**WHAT YOU HAVE TO DO**
Restate word for word the lines of the data below, from the first through the one that has "rewrite main_batch. unfold".

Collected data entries
=== Section Start ===
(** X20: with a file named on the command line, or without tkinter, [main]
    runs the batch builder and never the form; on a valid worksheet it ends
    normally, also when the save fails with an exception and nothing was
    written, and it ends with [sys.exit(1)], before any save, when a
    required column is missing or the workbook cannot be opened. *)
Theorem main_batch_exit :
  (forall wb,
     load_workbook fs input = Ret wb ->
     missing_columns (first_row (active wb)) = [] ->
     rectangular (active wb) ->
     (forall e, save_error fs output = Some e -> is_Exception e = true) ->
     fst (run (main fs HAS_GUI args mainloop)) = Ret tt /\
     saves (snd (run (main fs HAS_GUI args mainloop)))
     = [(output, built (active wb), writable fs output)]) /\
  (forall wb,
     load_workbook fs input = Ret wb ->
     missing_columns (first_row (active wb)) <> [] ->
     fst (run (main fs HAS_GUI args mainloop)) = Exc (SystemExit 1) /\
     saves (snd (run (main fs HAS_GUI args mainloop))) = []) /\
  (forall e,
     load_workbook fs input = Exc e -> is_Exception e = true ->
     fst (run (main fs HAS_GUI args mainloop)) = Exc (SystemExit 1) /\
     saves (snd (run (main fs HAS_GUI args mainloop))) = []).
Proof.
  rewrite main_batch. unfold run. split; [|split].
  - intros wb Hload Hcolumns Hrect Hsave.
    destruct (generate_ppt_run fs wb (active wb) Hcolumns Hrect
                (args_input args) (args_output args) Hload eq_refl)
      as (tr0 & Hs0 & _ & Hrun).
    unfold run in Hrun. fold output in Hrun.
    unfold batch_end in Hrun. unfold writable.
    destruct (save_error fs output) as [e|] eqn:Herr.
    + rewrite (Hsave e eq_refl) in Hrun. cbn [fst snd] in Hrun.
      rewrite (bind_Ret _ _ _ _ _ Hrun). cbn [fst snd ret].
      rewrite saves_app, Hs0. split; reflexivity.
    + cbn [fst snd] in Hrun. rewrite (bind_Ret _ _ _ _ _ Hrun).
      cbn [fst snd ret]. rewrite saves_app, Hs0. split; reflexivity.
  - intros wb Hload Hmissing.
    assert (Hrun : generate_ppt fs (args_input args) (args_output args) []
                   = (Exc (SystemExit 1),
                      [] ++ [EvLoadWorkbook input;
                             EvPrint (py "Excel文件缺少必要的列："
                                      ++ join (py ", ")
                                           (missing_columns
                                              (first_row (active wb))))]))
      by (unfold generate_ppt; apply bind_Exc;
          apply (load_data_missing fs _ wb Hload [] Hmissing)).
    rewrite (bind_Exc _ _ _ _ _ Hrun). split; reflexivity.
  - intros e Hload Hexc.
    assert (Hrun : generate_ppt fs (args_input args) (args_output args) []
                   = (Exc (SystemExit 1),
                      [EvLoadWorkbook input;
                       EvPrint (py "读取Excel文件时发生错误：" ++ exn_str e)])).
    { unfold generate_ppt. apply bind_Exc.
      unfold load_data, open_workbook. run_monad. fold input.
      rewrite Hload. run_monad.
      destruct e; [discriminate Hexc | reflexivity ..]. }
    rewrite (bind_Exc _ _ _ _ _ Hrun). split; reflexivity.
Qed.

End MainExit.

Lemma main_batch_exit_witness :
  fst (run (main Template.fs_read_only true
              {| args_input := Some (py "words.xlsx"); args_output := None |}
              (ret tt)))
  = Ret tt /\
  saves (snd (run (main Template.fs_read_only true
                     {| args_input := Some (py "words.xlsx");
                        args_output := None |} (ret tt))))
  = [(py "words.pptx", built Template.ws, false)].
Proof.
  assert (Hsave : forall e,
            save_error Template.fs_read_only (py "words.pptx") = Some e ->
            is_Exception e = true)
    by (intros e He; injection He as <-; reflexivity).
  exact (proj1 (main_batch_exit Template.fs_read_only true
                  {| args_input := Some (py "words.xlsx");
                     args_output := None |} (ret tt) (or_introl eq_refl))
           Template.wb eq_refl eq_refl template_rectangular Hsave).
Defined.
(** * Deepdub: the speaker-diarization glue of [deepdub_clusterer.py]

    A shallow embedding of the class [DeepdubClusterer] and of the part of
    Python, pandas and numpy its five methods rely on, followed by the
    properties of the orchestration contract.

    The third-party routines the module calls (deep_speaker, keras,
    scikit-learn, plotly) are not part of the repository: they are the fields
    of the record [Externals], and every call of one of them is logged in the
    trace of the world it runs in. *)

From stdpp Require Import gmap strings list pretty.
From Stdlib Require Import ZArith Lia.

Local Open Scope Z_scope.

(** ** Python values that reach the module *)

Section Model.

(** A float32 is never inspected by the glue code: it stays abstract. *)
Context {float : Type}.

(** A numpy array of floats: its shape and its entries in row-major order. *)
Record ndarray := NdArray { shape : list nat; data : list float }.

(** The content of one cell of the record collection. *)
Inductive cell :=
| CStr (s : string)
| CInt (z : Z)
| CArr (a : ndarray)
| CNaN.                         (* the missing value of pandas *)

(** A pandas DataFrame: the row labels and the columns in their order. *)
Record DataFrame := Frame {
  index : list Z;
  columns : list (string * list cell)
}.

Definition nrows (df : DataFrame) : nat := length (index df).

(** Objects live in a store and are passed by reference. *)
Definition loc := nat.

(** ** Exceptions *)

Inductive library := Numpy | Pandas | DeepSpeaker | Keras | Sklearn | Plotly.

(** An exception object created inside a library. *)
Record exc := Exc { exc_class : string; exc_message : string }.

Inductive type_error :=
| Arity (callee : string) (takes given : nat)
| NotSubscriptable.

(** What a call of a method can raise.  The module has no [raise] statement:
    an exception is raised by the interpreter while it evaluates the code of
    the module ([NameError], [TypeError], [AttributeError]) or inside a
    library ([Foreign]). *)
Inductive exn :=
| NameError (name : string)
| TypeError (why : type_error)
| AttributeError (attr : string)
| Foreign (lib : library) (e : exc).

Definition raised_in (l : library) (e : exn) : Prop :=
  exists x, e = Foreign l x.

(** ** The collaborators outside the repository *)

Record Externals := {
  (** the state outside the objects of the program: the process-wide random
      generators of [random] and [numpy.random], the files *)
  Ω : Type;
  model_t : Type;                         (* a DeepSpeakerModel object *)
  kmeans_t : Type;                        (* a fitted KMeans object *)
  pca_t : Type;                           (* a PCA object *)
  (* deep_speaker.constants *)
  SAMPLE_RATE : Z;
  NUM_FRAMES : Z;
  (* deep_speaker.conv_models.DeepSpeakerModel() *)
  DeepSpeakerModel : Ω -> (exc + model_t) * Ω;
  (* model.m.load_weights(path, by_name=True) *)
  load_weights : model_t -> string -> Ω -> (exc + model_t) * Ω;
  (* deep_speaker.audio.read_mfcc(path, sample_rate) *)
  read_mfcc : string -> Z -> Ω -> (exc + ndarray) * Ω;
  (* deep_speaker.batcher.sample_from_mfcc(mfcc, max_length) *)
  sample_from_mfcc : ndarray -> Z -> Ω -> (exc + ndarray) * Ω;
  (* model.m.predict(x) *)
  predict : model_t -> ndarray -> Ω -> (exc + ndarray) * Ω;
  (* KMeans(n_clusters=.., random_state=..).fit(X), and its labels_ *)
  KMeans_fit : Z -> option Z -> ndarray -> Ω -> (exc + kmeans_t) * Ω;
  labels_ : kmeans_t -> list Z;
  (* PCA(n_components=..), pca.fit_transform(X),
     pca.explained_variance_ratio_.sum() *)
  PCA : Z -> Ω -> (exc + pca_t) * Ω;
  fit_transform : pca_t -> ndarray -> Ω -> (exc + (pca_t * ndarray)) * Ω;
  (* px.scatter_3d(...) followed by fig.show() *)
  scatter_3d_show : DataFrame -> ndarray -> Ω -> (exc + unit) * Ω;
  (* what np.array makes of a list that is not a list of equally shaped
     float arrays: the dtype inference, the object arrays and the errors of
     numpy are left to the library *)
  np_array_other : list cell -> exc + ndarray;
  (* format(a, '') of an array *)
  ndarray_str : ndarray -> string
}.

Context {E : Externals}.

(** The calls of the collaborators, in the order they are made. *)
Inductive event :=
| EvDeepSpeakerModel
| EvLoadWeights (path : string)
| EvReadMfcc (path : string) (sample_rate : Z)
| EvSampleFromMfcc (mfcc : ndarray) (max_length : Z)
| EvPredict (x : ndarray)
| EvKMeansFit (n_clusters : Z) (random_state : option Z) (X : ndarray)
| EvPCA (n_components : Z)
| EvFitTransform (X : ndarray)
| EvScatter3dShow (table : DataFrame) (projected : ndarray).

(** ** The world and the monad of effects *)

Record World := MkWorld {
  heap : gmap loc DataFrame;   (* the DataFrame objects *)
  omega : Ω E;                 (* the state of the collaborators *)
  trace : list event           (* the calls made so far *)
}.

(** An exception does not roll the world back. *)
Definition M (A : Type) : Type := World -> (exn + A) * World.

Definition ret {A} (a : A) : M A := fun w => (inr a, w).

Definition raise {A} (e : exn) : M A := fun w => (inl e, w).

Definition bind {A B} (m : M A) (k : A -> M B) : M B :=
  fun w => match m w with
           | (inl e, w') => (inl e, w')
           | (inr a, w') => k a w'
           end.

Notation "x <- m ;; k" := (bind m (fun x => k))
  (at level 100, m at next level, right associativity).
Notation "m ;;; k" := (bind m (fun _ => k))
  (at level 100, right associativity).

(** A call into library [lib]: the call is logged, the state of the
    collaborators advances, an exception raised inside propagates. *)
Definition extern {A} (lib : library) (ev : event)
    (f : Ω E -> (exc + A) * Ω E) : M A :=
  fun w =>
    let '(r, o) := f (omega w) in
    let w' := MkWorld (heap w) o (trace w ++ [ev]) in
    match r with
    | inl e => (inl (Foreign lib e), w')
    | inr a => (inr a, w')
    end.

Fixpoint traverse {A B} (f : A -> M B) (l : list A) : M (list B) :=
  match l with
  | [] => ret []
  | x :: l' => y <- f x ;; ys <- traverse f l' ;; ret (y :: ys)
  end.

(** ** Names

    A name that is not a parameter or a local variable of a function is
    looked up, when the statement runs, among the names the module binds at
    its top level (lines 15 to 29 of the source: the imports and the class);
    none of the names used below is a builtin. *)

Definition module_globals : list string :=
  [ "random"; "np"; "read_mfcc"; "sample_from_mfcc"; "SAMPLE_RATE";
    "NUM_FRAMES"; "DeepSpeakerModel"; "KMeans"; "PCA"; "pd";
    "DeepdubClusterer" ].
=== Section End ===
**SOLUTION TO THE PROBLEM**
(** X20: with a file named on the command line, or without tkinter, [main]
    runs the batch builder and never the form; on a valid worksheet it ends
    normally, also when the save fails with an exception and nothing was
    written, and it ends with [sys.exit(1)], before any save, when a
    required column is missing or the workbook cannot be opened. *)
Theorem main_batch_exit :
  (forall wb,
     load_workbook fs input = Ret wb ->
     missing_columns (first_row (active wb)) = [] ->
     rectangular (active wb) ->
     (forall e, save_error fs output = Some e -> is_Exception e = true) ->
     fst (run (main fs HAS_GUI args mainloop)) = Ret tt /\
     saves (snd (run (main fs HAS_GUI args mainloop)))
     = [(output, built (active wb), writable fs output)]) /\
  (forall wb,
     load_workbook fs input = Ret wb ->
     missing_columns (first_row (active wb)) <> [] ->
     fst (run (main fs HAS_GUI args mainloop)) = Exc (SystemExit 1) /\
     saves (snd (run (main fs HAS_GUI args mainloop))) = []) /\
  (forall e,
     load_workbook fs input = Exc e -> is_Exception e = true ->
     fst (run (main fs HAS_GUI args mainloop)) = Exc (SystemExit 1) /\
     saves (snd (run (main fs HAS_GUI args mainloop))) = []).
Proof.
  rewrite main_batch. unfold run. split; [|split].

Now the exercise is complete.